The company had not yet provided a comprehensive plan to its 3,500 Ford and Lincoln Mercury dealerships on what to do with the tires, a Ford spokeswoman said. The lack of a plan, however, didn't seem to bother some dealerships that already are replacing tires from vehicles on their lots and collecting and replacing tires for customers.
Clarke Ford, a dealership in Hudson, Ohio, is puncturing all Firestone tires it handles and will wait until Ford makes a decision on how its dealerships should dispose of or recycle the scrap tires, said Bob Kline, assistant manager of the service department. Though the dealership could collect 2,000 or more tires during the recall, collecting and disposing of them will not be an issue.
``We've got a pretty big lot, so there's really no problem storing the tires,'' Mr. Kline said.
Last summer, Bridgestone/Firestone Inc.'s disposal plan for its recall of 6.5 million tires involved shredding them into crumb rubber or burning them as fuel.
A spokeswoman from BFS' headquarters in Nashville, Tenn., said that the tire maker won't take part in any aspect of Ford's replacement plan.
``Hopefully, we can do some good for the customers and they'll perceive it that way,'' said Carl Bujorian, service director for Klaben Ford Inc. in Kent, Ohio. ``Hopefully, a lot of people see it as a good, positive step forward rather than something that Ford's begrudgingly doing.''
Ford advised the Kent dealership to use its normal disposal channels for now, Mr. Bujorian said. Klaben, which plans to rent a roll-off container to store the Firestone tires, already is checking out waste haulers and tire processing companies to make sure those companies are properly permitted and licensed. The dealership went through the same process last year during the Firestone recall when it collected heavy volumes of tires.
``We just had to call them up today and say, `Here we go again,''' he said.
Consumer advocacy groups, which had pushed for a wider recall, are concerned about the fate of the replaced tires.
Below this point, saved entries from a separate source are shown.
(** The warm-up and the measurement. [None] when a read never returns, or the
    readings given were not enough. *)
Definition RunWorker (options : Options) (draws : Z -> Draws) (warmupEnd measurementEnd : Z)
    (rounds : list Round) (c : RespConnection) : RespConnection * option (result WorkerResult) :=
  let r := MkWorkerResult [] 0 in
  match run_until options draws warmupEnd false rounds 0 r c with
  | (c, Some (Ok (r, sequence, rounds))) =>
      match run_until options draws measurementEnd true rounds sequence r c with
      | (c, Some (Ok (r, _, _))) => (c, Some (Ok r))
      | (c, Some (Throw e)) => (c, Some (Throw e))
      | (c, Some Undefined) => (c, Some Undefined)
      | (c, None) => (c, None)
      end
  | (c, Some (Throw e)) => (c, Some (Throw e))
  | (c, Some Undefined) => (c, Some Undefined)
  | (c, None) => (c, None)
  end.

End connection.
Arguments MkConnection {Peer}.
Arguments m_buffer {Peer}.
Arguments peer {Peer}.

(** The end of [main]: the samples and errors of all workers. *)
Definition collect_results (results : list WorkerResult) : list Z * Z :=
  fold_left (fun '(samples, errs) result =>
    (samples ++ latencies result, errs + errors result)) results ([], 0).

Definition run_statistics (options : Options) (results : list WorkerResult) :
    result BenchmarkStatistics :=
  let '(samples, errors) := collect_results results in
  CalculateBenchmarkStatistics samples errors (double_of_Z (durationSeconds options)).

(** ** The server at the other end *)

(** What is written reaches the server in one read (the cutting into reads does
    not matter, [TcpServer.chunking_is_irrelevant]), and what it queues arrives
    ([Service.queued_replies_get_sent]). *)
Definition deliver_server (request : bytes) (p : Session * World) : (Session * World) * result bytes :=
  match on_read request p.1 p.2 with
  | (s, w, Ok _) => ((s, w), Ok (zdrop (zlen (transcript p.1)) (transcript s)))
  | (s, w, Throw _) => ((s, w), Throw end_of_file)
  | (s, w, Undefined) => ((s, w), Undefined)
  end.

(** It closes its end when its replies have been sent. *)
Definition server_closes (p : Session * World) : bool := m_closeAfterWrite p.1.

(** A new connection to the server. *)
Definition connect_server (p : Session * World) : (Session * World) * result unit :=
  ((StartSession NewSession, p.2), Ok tt).
(** One round of two requests is measured. *)
Lemma finished_run_reports_witness :
  exists disk st,
    main pong_peer (fun _ => true) (pong_surroundings (fun _ => Ok tt)) (pong_arguments "1") ∅
      = (disk, Some (Exited 0 pong_report []))
    /\ operations st + BenchmarkStatistics.errors st = 2.
Proof.
  destruct (main pong_peer (fun _ => true) (pong_surroundings (fun _ => Ok tt)) (pong_arguments "1") ∅)
    as [disk o] eqn:E.
  assert (Hout : o = Some (Exited 0 pong_report [])).
  { apply (f_equal snd) in E. cbn [snd] in E. rewrite <- E. vm_compute. reflexivity. }
  subst o. destruct (ok_pair (fun o => (clients o =? 1) && (pipeline o =? 2) && (warmupSeconds o =? 1)
      && (durationSeconds o =? 1) && forallb plain_char (label o)
      && forallb plain_char (host o) && forallb plain_char (port o))
    (tt, ParseOptions (pong_arguments "1"))) as (options & Hp & Ho); [vm_compute; reflexivity|].
  apply (f_equal snd) in Hp. cbn [snd] in Hp. zify_bool.
  destruct (finished_run_reports pong_peer (fun _ => true) (pong_surroundings (fun _ => Ok tt))
    (pong_arguments "1") options ∅ disk pong_report [] eq_refl Hp)
    as (results & st & w & e & Hw & He & Hl & Hr & Hop & Her & _).
  - repeat (apply Forall_cons; split; [first [assumption|reflexivity]|]). apply Forall_nil_2.
  - exact pong_clock.
  - reflexivity.
  - reflexivity.
  - exact E.
  - exists disk, st. split; [reflexivity|].
    assert (Hends : w = 1000000000 /\ e = 2000000000).
    { replace (warmupSeconds options) with 1 in Hw by lia. vm_compute in Hw. injection Hw as <-.
      replace (durationSeconds options) with 1 in He by lia. vm_compute in He. injection He as <-. split; reflexivity. }
    destruct Hends as [-> ->].
    destruct results as [|r [|r' results]]; [unfold zlen in Hl; simpl in Hl; lia| |
      unfold zlen in Hl; simpl in Hl; lia].
    destruct (Hr 0%nat r eq_refl) as [_ Hc]. rewrite Hop, Her. unfold counted in Hc.
    replace (pipeline options) with 2 in Hc by lia. cbn [map concat foldr]. rewrite app_nil_r.
    replace (measured_rounds 1000000000 2000000000 (worker_rounds (pong_surroundings (fun _ => Ok tt)) 0))
      with 1%nat in Hc by reflexivity. lia.
Defined.

Lemma pong_responsive : responsive pong_peer (fun _ => true) (fun _ => True).
Proof.
  split.
  - intros commands c _. unfold ExecutePipeline, write, pong_peer, read. cbn [m_buffer].
    destruct (read_responses _ _) as [[rs rest]| |]; [by eexists _, _| |by eexists _, _].
    cbn [negb peer]. rewrite andb_false_r. by eexists _, _.
  - intros command c _. unfold Execute, write, pong_peer, read. cbn [m_buffer].
    destruct (ReadResponse _) as [[b rest]| |]; [by eexists _, _| |by eexists _, _].
    cbn [negb peer]. rewrite andb_false_r. by eexists _, _.
Qed.

Lemma benchmark_ends_witness :
  exists disk o, main pong_peer (fun _ => true) (pong_surroundings (fun _ => Ok tt)) (pong_arguments "1") ∅
      = (disk, Some o)
    /\ ends_well (pong_surroundings (fun _ => Ok tt)) (pong_arguments "1") ∅ (disk, Some o).
Proof.
  apply (benchmark_ends pong_peer (fun _ => true) (pong_surroundings (fun _ => Ok tt)) (pong_arguments "1") ∅
    (fun _ => True) pong_responsive).
  - intros. exact I.
  - intros. exact I.
  - intros options w e i Hp Hw He _. vm_compute in Hp. injection Hp as <-.
    vm_compute in Hw. injection Hw as <-. vm_compute in He. injection He as <-.
    eexists [_; _], _, _. split; [reflexivity|]. split; discriminate.
Defined.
They must be destroyed to avoid finding their way back to the road, said Joan Claybrook, president of Public Citizen, in Washington. The advocacy group also would like to see the tires recycled properly so they don't create more problems.
However, the large volume of scrap tires entering the waste stream from Ford's recall may not be a problem, said John R. Serumgard, chairman of the Scrap Tire Management Council in Washington. The recalled tires will represent less than 5 percent of the 280 million scrap tires in the waste stream, he said. However, the speed with which Ford deals with the situation could cause a backup.
``Supposedly, they're going to push this through rather rapidly,'' Mr. Serumgard said.
Ford is replacing all 15-, 16- and 17-inch Firestone Wilderness AT tires on Ford Explorers, Rangers, Expeditions and F-Series pickups. The auto maker is concerned that some of the tires, though not affected by last year's recall, could experience similar tread separation problems.